Triple-Agonist reduziert Körpergewicht um 24 Prozent |
Christina Hohmann-Jeddi |
29.06.2023 14:30 Uhr |
Bei Adipösen konnte ein neuer Wirkstoff in zwei Phase-II-Studien das Körpergewicht um fast ein Viertel senken. / Foto: Adobe Stock/Anatta_Tan
Nach den GLP-1-Rezeptoragonisten wie Semaglutid und dem dualen Agonist Tirzepatid (GLP-1 und GIP) sind nun auch dreifache Agonisten in der Entwicklung, die die Rezeptoren der drei an Sättigung und Energiestoffwechsel beteiligten Hormone GLP-1, Glucagon und GIP (Gastrisches Inhibitorisches Polypeptid) stimulieren. Für den Kandidaten Retatrutid des Unternehmens Eli Lilly wurden nun Ergebnisse von zwei Phase-II-Studien auf einer Tagung der US-amerikanischen Diabetes Gesellschaft am 26. Juni in San Diego vorgestellt.
In die erste Studie, die zeitgleich zum Symposium im »New England Journal of Medicine« erschien, wurden 338 Probanden aufgenommen, die entweder adipös waren, also einen Body-Mass-Index (BMI) von 30 oder darüber aufwiesen, oder einen BMI zwischen 27 und 30 hatten, aber schon eine Übergewichtsfolgeerkrankung, aber keinen Diabetes aufwiesen. Diese Probanden wurden entweder mit Placebo oder mit einer wöchentlichen Injektion von Retatrutid (1 mg, 4 mg, 8 mg oder 12 mg) behandelt.
Nach 24 Wochen hatten die Probanden mit der höchsten Dosierung im Schnitt 17,5 Prozent des Ausgangsgewichts verloren. Bei den niedrigeren Dosierungen fiel auch die Gewichtsabnahme geringer aus: -7,2 Prozent in der 1-mg-Gruppe, -12,9 Prozent in der 4-mg-Gruppe und -17,3 Prozent in der 8-mg-Gruppe im Vergleich zu -1,6 Prozent in der Placebogruppe. Nach einer Behandlungszeit von 48 Wochen lag der Gewichtsverlust in der Gruppe mit der 12-mg-Dosierung im Durchschnitt sogar bei 24,2 Prozent, was 26,2 kg entsprach. Die Sicherheit und Verträglichkeit entsprach in etwa der von den bereits zugelassenen GLP-1-Rezeptoragonisten, heißt es in der Publikation. Am häufigsten traten gastrointestinale Nebenwirkungen auf, die aber in der Regel mild oder moderat waren. Sie konnten durch eine verringerte Startdosis zum Teil umgangen werden.

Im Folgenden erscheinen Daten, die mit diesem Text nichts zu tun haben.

(* ===== verification/PageTable.v ===== *)
(** * Page tables

    [mem/pagetable.rs], [mem/pagetable/entry.rs] and the address translation of
    [mem.rs].  Tables are pages of the word memory; a table is known by the
    address of its first entry, and entries are words.  Pages come from the
    kernel heap through the interface [PageSource], so that the theorems here
    need only what [kalloc] and [kfree] of one page promise ([PageSourceLaws],
    discharged by [Malloc.v] at the end).  [PTEFlags] is a type of the [bitflags]
    crate and stays a parameter with the crate's documented operations. *)

From S2P Require Import Prelude Utils InMemList Palloc PallocClients Malloc.

(** ** The interfaces *)

(** The operations of a [bitflags!] type whose declared flags are the low eight
    bits. *)
Class Bitflags (F : Type) := {
  bits : F → Z;
  from_bits_truncate : Z → F;
  contains : F → F → bool;
  intersects : F → F → bool;
  fl_union : F → F → F;
  fl_set : F → F → bool → F;
}.

Class BitflagsLaws (F : Type) `{Bitflags F} := {
  bits_range f : 0 ≤ bits f < 256;
  bits_truncate n : bits (from_bits_truncate n) = Z.land n 255;
  contains_spec f g : contains f g = bool_decide (Z.land (bits f) (bits g) = bits g);
  intersects_spec f g : intersects f g = bool_decide (Z.land (bits f) (bits g) ≠ 0);
  bits_union f g : bits (fl_union f g) = Z.lor (bits f) (bits g);
  bits_set f g (b : bool) :
    bits (fl_set f g b) = (if b then Z.lor (bits f) (bits g) else Z.land (bits f) (Z.lnot (bits g)));
}.

(** Where page tables take their pages from, and the memory these are in. *)
Class PageSource (K : Type) := {
  ps_mem : K → memory;
  ps_set : memory → K → K;
  kalloc_page : M K Z; (* kalloc(PG_SIZE, PG_SIZE) *)
  kfree_page : Z → M K unit; (* kfree(page, PG_SIZE, PG_SIZE) *)
}.

(** [ps_held s T]: the state is sound and the pages [T] are the client's. *)
Class PageSourceLaws (K : Type) `{PageSource K} := {
  ps_held : K → gset Z → Prop;
  ps_mem_set m s : ps_mem (ps_set m s) = m;
  ps_set_set m m' s : ps_set m (ps_set m' s) = ps_set m s;
  ps_set_mem s : ps_set (ps_mem s) s = s;
  ps_page s T a : ps_held s T → a ∈ T →
    (PG_SIZE | a) ∧ VM_OFFSET ≤ a ∧ a + PG_SIZE ≤ 2 ^ 64 ∧ page_mapped (ps_mem s) a;
  ps_alloc s T : ps_held s T →
    (∃ p, kalloc_page s = Panic p ∧ p ≠ OutOfFuel) ∨
    ∃ a s', kalloc_page s = Ret (a, s') ∧ (a ∉ T) ∧ ps_held s' ({[a]} ∪ T) ∧
      ∀ b x, b ∈ T → b ≤ x < b + PG_SIZE → ps_mem s' !! x = ps_mem s !! x;
  ps_free s T a : ps_held s T → a ∈ T →
    ∃ s', kfree_page a s = Ret ((), s') ∧ ps_held s' (T ∖ {[a]}) ∧
      ∀ b x, b ∈ T → b ≠ a → b ≤ x < b + PG_SIZE → ps_mem s' !! x = ps_mem s !! x;
  ps_write s T a k v : ps_held s T → a ∈ T → 0 ≤ k < 512 →
    ps_held (ps_set (<[a + 8 * k := v]> (ps_mem s)) s) T;
}.

(** ** Entries *)

Definition PPN_MASK : Z := Z.shiftl 1 44 - 1.
Definition FLAG_SHIFT : Z := 10.
Definition NENTRY : Z := 512.
Definition PX_MASK : Z := NENTRY - 1.
Definition SV39_MODE : Z := Z.shiftl 8 60.

Section entry.
Context {F : Type} `{Bitflags F}.

Definition flag_V : F := from_bits_truncate 1.
Definition flag_R : F := from_bits_truncate 2.
Definition flag_W : F := from_bits_truncate 4.
Definition flag_X : F := from_bits_truncate 8.
Definition flag_U : F := from_bits_truncate 16.
Definition flag_G : F := from_bits_truncate 32.
Definition flag_A : F := from_bits_truncate 64.
Definition flag_D : F := from_bits_truncate 128.

(** [Entry::new]: at most 44 + 10 bits, so the shift drops nothing. *)
Definition entry_new (pa : PhysAddr) (flags : F) : Z :=
  Z.lor (Z.shiftl (Z.land (Z.shiftr (pa_value pa) PG_SHIFT) PPN_MASK) FLAG_SHIFT) (bits flags).
Definition entry_flag (e : Z) : F := from_bits_truncate e.
Definition entry_ppn (e : Z) : Z := Z.land (Z.shiftr e FLAG_SHIFT) PPN_MASK.
Definition entry_pa (e : Z) : PhysAddr := from_pa (Z.shiftl (entry_ppn e) PG_SHIFT).
Definition is_valid (e : Z) : bool := contains (entry_flag e) flag_V.
Definition is_global (e : Z) : bool := contains (entry_flag e) flag_G.
Definition is_rwable (e : Z) : bool := contains (entry_flag e) (fl_union flag_R flag_W).
Definition is_user (e : Z) : bool := contains (entry_flag e) flag_U.
Definition is_dirty (e : Z) : bool := contains (entry_flag e) flag_D.
Definition is_executable (e : Z) : bool := contains (entry_flag e) flag_X.
Definition is_accessed (e : Z) : bool := contains (entry_flag e) flag_A.
Definition set_invalid (e : Z) : Z := Z.land e (bnot 64 (bits flag_V)).
Definition set_unaccessed (e : Z) : Z := Z.land e (bnot 64 (bits flag_A)).
Definition is_leaf (e : Z) : bool :=
  intersects (entry_flag e) (fl_union (fl_union flag_R flag_W) flag_X).
End entry.

(** ** Tables *)

Section pagetable.
Context {K : Type} `{PageSource K} (F : Type) `{Bitflags F}.

Definition ps_read (a : Z) : M K Z := λ s,
  match ps_mem s !! a with Some v => Ret (v, s) | None => Panic MemFault end.
Definition ps_store (a v : Z) : M K unit := λ s,
  match ps_mem s !! a with
  | Some _ => Ret ((), ps_set (<[a := v]> (ps_mem s)) s)
  | None => Panic MemFault
  end.

(** [self.entries[index]], with the bounds check of the index. *)
Definition entry_at (pt index : Z) : M K Z :=
  if bool_decide (index < NENTRY) then ps_read (pt + 8 * index) else fail IndexOutOfBounds.
Definition set_entry (pt index e : Z) : M K unit :=
  if bool_decide (index < NENTRY) then ps_store (pt + 8 * index) e else fail IndexOutOfBounds.

(** [PageTable::from_raw] *)
Definition from_raw (entries : Z) : M K Z :=
  lift (assert_ (is_aligned entries)) ;; mret entries.

(** [PageTable::new] *)
Definition pt_new : M K Z :=
  page ← kalloc_page ;
  for_each (seqZ 0 512) (λ k, ps_store (page + 8 * k) 0) ;;
  from_raw page.

Definition px (level va : Z) : Z := Z.land (Z.shiftr va (PG_SHIFT + 9 * level)) PX_MASK.

(** [entries.get(index).filter(is_valid).map(from_raw)] *)
Definition walk (pt index : Z) : M K (option Z) :=
  if bool_decide (index < NENTRY) then
    e ← ps_read (pt + 8 * index) ;
    if is_valid (F := F) e then
      t ← from_raw (into_va (entry_pa e)) ; mret (Some t)
    else mret None
  else mret None.

Definition walk_or_create (pt index : Z) (is_global : bool) : M K Z :=
  let flag := fl_set flag_V flag_G is_global in
  t ← walk pt index ;
  match t with
  | Some table => mret table
  | None =>
      table ← pt_new ;
      pa ← lift (from_va table) ;
      set_entry pt index (entry_new (F := F) pa flag) ;;
      mret table
  end.

(** One page of [map]. *)
Definition map_page (root pa va : Z) (flag : F) : M K unit :=
  l1_table ← walk_or_create root (px 2 va) (contains flag flag_G) ;
  l0_table ← walk_or_create l1_table (px 1 va) (contains flag flag_G) ;
  set_entry l0_table (px 0 va) (entry_new (from_pa pa) flag).

Fixpoint map_loop (fuel : nat) (root pa va pa_end : Z) (flag : F) : M K unit :=
  match fuel with
  | O => fail OutOfFuel
  | S fuel =>
      if bool_decide (pa < pa_end) then
        map_page root pa va flag ;;
        map_loop fuel root (wrap64 (pa + PG_SIZE)) (wrap64 (va + PG_SIZE)) pa_end flag
      else mret ()
  end.

(** Every iteration advances [pa] by a page. *)
Definition map_fuel (size : Z) : nat := S (Z.to_nat ((size + PG_SIZE - 1) / PG_SIZE)).

(** [PageTable::map] *)
Definition map (root : Z) (pa : PhysAddr) (va size : Z) (flag : F) : M K unit :=
  lift (assert_ (is_aligned pa && is_aligned va)) ;;
  let pa_end := wrap64 (pa_value pa + size) in
  map_loop (map_fuel size) root (pa_value pa) va pa_end flag.

(** [PageTable::get_pte] *)
Definition get_pte (root va : Z) : M K (option Z) :=
  t1 ← walk root (px 2 va) ;
  match t1 with
  | None => mret None
  | Some l1_table =>
      t0 ← walk l1_table (px 1 va) ;
      match t0 with
      | None => mret None
      | Some l0_table => e ← entry_at l0_table (px 0 va) ; mret (Some e)
      end
  end.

In dieser Studie wurde auch eine Untergruppe von 98 Probanden untersucht, die infolge des Übergewichts eine nicht-alkoholische Fettleber (NAFLD) entwickelt hatten. Bei ihnen sollte ermittelt werden, wie sich Retatrutid auf das Leberfett auswirkt. Hierzu wurde das Organ mittels Magnetresonanztomografie und das Blut auf Marker für Leberschäden und Fibrose untersucht. Bei 90 Prozent der Probanden normalisierte sich der Anteil des Leberfetts nach einer 48-wöchigen Behandlung mit der höchsten Dosis.
Diese Daten wurden bisher nur auf dem Symposium in San Diego vorgestellt und sollen zu einem späteren Zeitpunkt noch publiziert werden. »Diese Studie legt nahe, dass in frühen Phasen der Lebererkrankung die Leber noch entfettet werden könnte, was wiederum helfen könnte, die langfristigen kardiologischen, metabolischen, renalen und leberspezifischen Schäden durch Adipositas zu reduzieren, sagt Professor Dr. Arun Sanyal von der Virginia Commonwealth University in Richmond, Virginia, in einer Mitteilung der American Diabetes Association.